One viral JetBlue blunder has customers convinced it uses surveillance pricing to upcharge on flights |
One viral JetBlue blunder has customers convinced it uses surveillance pricing to upcharge on flights
The airline’s post on X sparked a proposed class action lawsuit over dynamic ticket pricing.
[Photo: VanderWolf Images/Adobe Stock]
JetBlue Airways replies to customers on social media every day—from assuaging their customer service woes to thanking them for choosing their flights. But one seemingly innocuous JetBlue response may have set a class action lawsuit in motion, after customers became convinced that the airline implicated itself in using surveillance pricing.
A social media frenzy
JetBlue first drew suspicions of surveillance pricing with an April 18 reply on X to a user complaining about the airline’s prices. “A $230 increase on a ticket after one day is crazy,” they wrote. “I’m just trying to make it to a funeral.”
JetBlue replied with a recommendation that the user “try clearing your cache and cookies or booking with an incognito window. We’re sorry for your loss.”
The implications of JetBlue’s advice immediately raised eyebrows. If the fare a customer sees can be affected by clearing their cookies or going incognito, live pricing must be impacted by the amount of times they’ve visited the website, and not all customers are seeing the same rates.
JetBlue deleted its reply, but not before it was screenshotted and recirculated. One viral X post of the interaction has since amassed more than 6.2 million views on the platform. “Did JetBlue just admit to surveillance pricing?” the post asked.
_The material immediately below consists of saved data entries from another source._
(* ===== verification/BudgetManager.v ===== *)
(** The manager of the budgets of users, teams and keys
    ([core/budget/manager.rs]): validation in front of the tracker, and the
    alerts that have been raised, over runs. *)

From Stdlib Require Import Floats.SpecFloat.
From S2P Require Import Prelude Text Float64 GatewayErrors BudgetAmounts BudgetBackend BudgetLimits BudgetReservations BudgetTracker.

Record BudgetConfig := mkBudgetConfig {
  cf_name : string;
  cf_max_budget : spec_float;
  cf_soft_limit : option spec_float;
  cf_reset_period : option ResetPeriod;
  cf_currency : option Currency;
  cf_enabled : option bool;
  cf_metadata : option (gmap string string);
}.

Definition budget_config_new (name : string) (max_budget : spec_float) : BudgetConfig :=
  mkBudgetConfig name max_budget None None None None None.

Record BudgetManagerConfig := mkManagerConfig {
  mc_enabled : bool;
  mc_default_soft_limit_percentage : spec_float;
  mc_block_on_exceeded : bool;
  mc_auto_reset_enabled : bool;
  mc_reset_check_interval_secs : Z;
}.

Definition BudgetManagerConfig_default : BudgetManagerConfig :=
  mkManagerConfig true soft_fraction true true 60.

Record BudgetManager := mkManager { bm_tracker : BudgetTracker; bm_config : BudgetManagerConfig }.

Definition manager_new : BudgetManager := mkManager tracker_new BudgetManagerConfig_default.

Definition with_tracker (t : BudgetTracker) : BudgetManager := mkManager t BudgetManagerConfig_default.

Definition put_tracker (t : BudgetTracker) (m : BudgetManager) : BudgetManager := mkManager t (bm_config m).

(** The checks of [create_budget] and [update_budget]. *)
Definition config_error (config : BudgetConfig) : option GatewayError :=
  if negb (f64_is_finite (cf_max_budget config)) || SFleb (cf_max_budget config) f64_zero
  then Some (GValidation "max_budget must be finite and greater than 0")
  else
    match cf_soft_limit config with
    | Some soft_limit =>
        if negb (f64_is_finite soft_limit) || SFltb soft_limit f64_zero
        then Some (GValidation "soft_limit must be finite and non-negative")
        else None
    | None => None
    end.

Definition soft_limit_of (config : BudgetConfig) (m : BudgetManager) : spec_float :=
  default (f64_mul (cf_max_budget config) (mc_default_soft_limit_percentage (bm_config m)))
    (cf_soft_limit config).

(** The assignments [create_budget] and the closure of [update_budget] share. *)
Definition configure (name : string) (soft_limit : spec_float) (config : BudgetConfig) (b : Budget) : Budget :=
  let l := bg_limit b in
  mkBudget (bg_id b) (bg_scope b) (default (bg_metadata b) (cf_metadata config))
    (mkLimit name (cf_max_budget config) (lb_current_spend l) soft_limit
       (default (lb_reset_period l) (cf_reset_period config))
       (default (lb_currency l) (cf_currency config))
       (default (lb_enabled l) (cf_enabled config))
       (lb_created_at l) (lb_updated_at l) (lb_last_reset_at l)).

(** [id] is the new identifier. *)
Definition create_budget (scope : BudgetScope) (config : BudgetConfig) (id : string) (now : Z) (m : BudgetManager)
    : BudgetManager * result Budget GatewayError :=
  match config_error config with
  | Some e => (m, Err e)
  | None =>
      if String.eqb (trim (cf_name config)) "" then (m, Err (GValidation "Budget name cannot be empty"))
      else
        let b := configure (cf_name config) (soft_limit_of config m) config
                   (budget_new id (cf_name config) scope (cf_max_budget config) now) in
        let '(t, registered) := try_register_budget b (bm_tracker m) in
        if registered then (put_tracker t m, Ok b)
        else (m, Err (GConflict ("Budget already exists for scope: " +:+ scope_to_key scope)))
  end.

Definition not_found (scope : BudgetScope) : GatewayError :=
  GNotFound ("Budget not found for scope: " +:+ scope_to_key scope).

Definition update_budget (scope : BudgetScope) (config : BudgetConfig) (now : Z) (m : BudgetManager)
    : BudgetManager * result Budget GatewayError :=
  if negb (has_budget scope (bm_tracker m)) then (m, Err (not_found scope))
  else
    match config_error config with
    | Some e => (m, Err e)
    | None =>
        let '(t, updated) :=
          tracker_update_budget scope (configure (cf_name config) (soft_limit_of config m) config) now (bm_tracker m) in
        if updated then
          match get_budget scope t with
          | Some b => (put_tracker t m, Ok b)
          | None => (put_tracker t m, Err (GInternal "Failed to retrieve updated budget"))
          end
        else (put_tracker t m, Err (GInternal "Failed to update budget"))
    end.

Definition delete_budget (scope : BudgetScope) (m : BudgetManager) : BudgetManager * result unit GatewayError :=
  if negb (has_budget scope (bm_tracker m)) then (m, Err (not_found scope))
  else (put_tracker (unregister_budget scope (bm_tracker m)) m, Ok tt).

Definition manager_get_budget (scope : BudgetScope) (m : BudgetManager) : result Budget GatewayError :=
  match get_budget scope (bm_tracker m) with Some b => Ok b | None => Err (not_found scope) end.

Definition get_budget_by_id (id : string) (m : BudgetManager) : option Budget :=
  List.find (fun b => String.eqb (bg_id b) id) (get_all_budgets (bm_tracker m)).

Definition list_budgets_filtered (scope_type : option string) (status : option BudgetStatus) (m : BudgetManager)
    : list Budget :=
  let budgets := match scope_type with
                 | Some t => get_budgets_by_type t (bm_tracker m)
                 | None => get_all_budgets (bm_tracker m)
                 end in
  match status with
  | Some s => filter (fun b => budget_status b = s) budgets
  | None => budgets
  end.

Definition manager_record_spend (scope : BudgetScope) (amount : spec_float) (now : Z) (m : BudgetManager)
    : BudgetManager * option SpendResult :=
  if SFleb amount f64_zero then (m, None)
  else
    let '(t, r) := tracker_record_spend scope amount now (bm_tracker m) in (put_tracker t m, r).

Definition manager_check_spend (scope : BudgetScope) (amount : spec_float) (m : BudgetManager) : BudgetCheckResult :=
  if negb (mc_enabled (bm_config m)) then no_budget
  else
    let result := tracker_check_spend scope amount (bm_tracker m) in
    if negb (mc_block_on_exceeded (bm_config m)) && negb (bc_allowed result)
    then mkCheck true (bc_status result) (bc_current_spend result) (bc_max_budget result) (bc_remaining result)
           (bc_usage_percentage result) (bc_budget_id result) (bc_scope result)
    else result.

Definition manager_reset_budget (scope : BudgetScope) (now : Z) (m : BudgetManager)
    : BudgetManager * result unit GatewayError :=
  if negb (has_budget scope (bm_tracker m)) then (m, Err (not_found scope))
  else (put_tracker (tracker_reset_budget scope now (bm_tracker m)).1 m, Ok tt).

Definition run_periodic_reset `{Calendar} (now : Z) (m : BudgetManager) : BudgetManager * list string :=
  let '(t, ids) := reset_budgets now (bm_tracker m) in (put_tracker t m, ids).

(** One turn of the loop of [start_reset_task], after its sleep. *)
Definition reset_task_turn `{Calendar} (now : Z) (m : BudgetManager) : BudgetManager :=
  if mc_auto_reset_enabled (bm_config m) then (run_periodic_reset now m).1 else m.

Definition manager_update_config (config : BudgetManagerConfig) (m : BudgetManager) : BudgetManager :=
  mkManager (bm_tracker m) config.

Definition manager_set_enabled (enabled : bool) (m : BudgetManager) : BudgetManager :=
  let c := bm_config m in
  mkManager (bm_tracker m) (mkManagerConfig enabled (mc_default_soft_limit_percentage c)
    (mc_block_on_exceeded c) (mc_auto_reset_enabled c) (mc_reset_check_interval_secs c)).

Record BudgetSummary := mkSummary {
  bs_total_budgets : Z;
  bs_total_allocated : spec_float;
  bs_total_spent : spec_float;
  bs_total_remaining : spec_float;
  bs_ok_count : Z;
  bs_warning_count : Z;
  bs_exceeded_count : Z;
}.

Definition count_status (status : BudgetStatus) (budgets : list Budget) : Z :=
  Z.of_nat (length (filter (fun b => budget_status b = status) budgets)).

Definition get_summary (m : BudgetManager) : BudgetSummary :=
  let budgets := get_all_budgets (bm_tracker m) in
  let allocated := foldl (fun acc b => f64_add acc (lb_max_budget (bg_limit b))) f64_zero budgets in
  let spent := foldl (fun acc b => f64_add acc (budget_current b)) f64_zero budgets in
  let left := f64_sub allocated spent in
  mkSummary (Z.of_nat (length budgets)) allocated spent
    (if SFltb f64_zero left then left else f64_zero)
    (count_status StatusOk budgets) (count_status StatusWarning budgets) (count_status StatusExceeded budgets).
Amid hordes of everyday users, some sitting politicians also chimed in on the discourse. Sen. Ruben Gallego (D-AZ) wrote: “Is JetBlue openly admitting to raising someone’s price hundreds of dollars because they know they have to go to a funeral? Grief shouldn’t come with surge pricing.”
“We need to pass my bill to make surveillance pricing illegal,” Gallego added, referencing the One Fair Price Act, which he introduced in December. The bill would bar companies from using customers’ personal data to set individualized prices.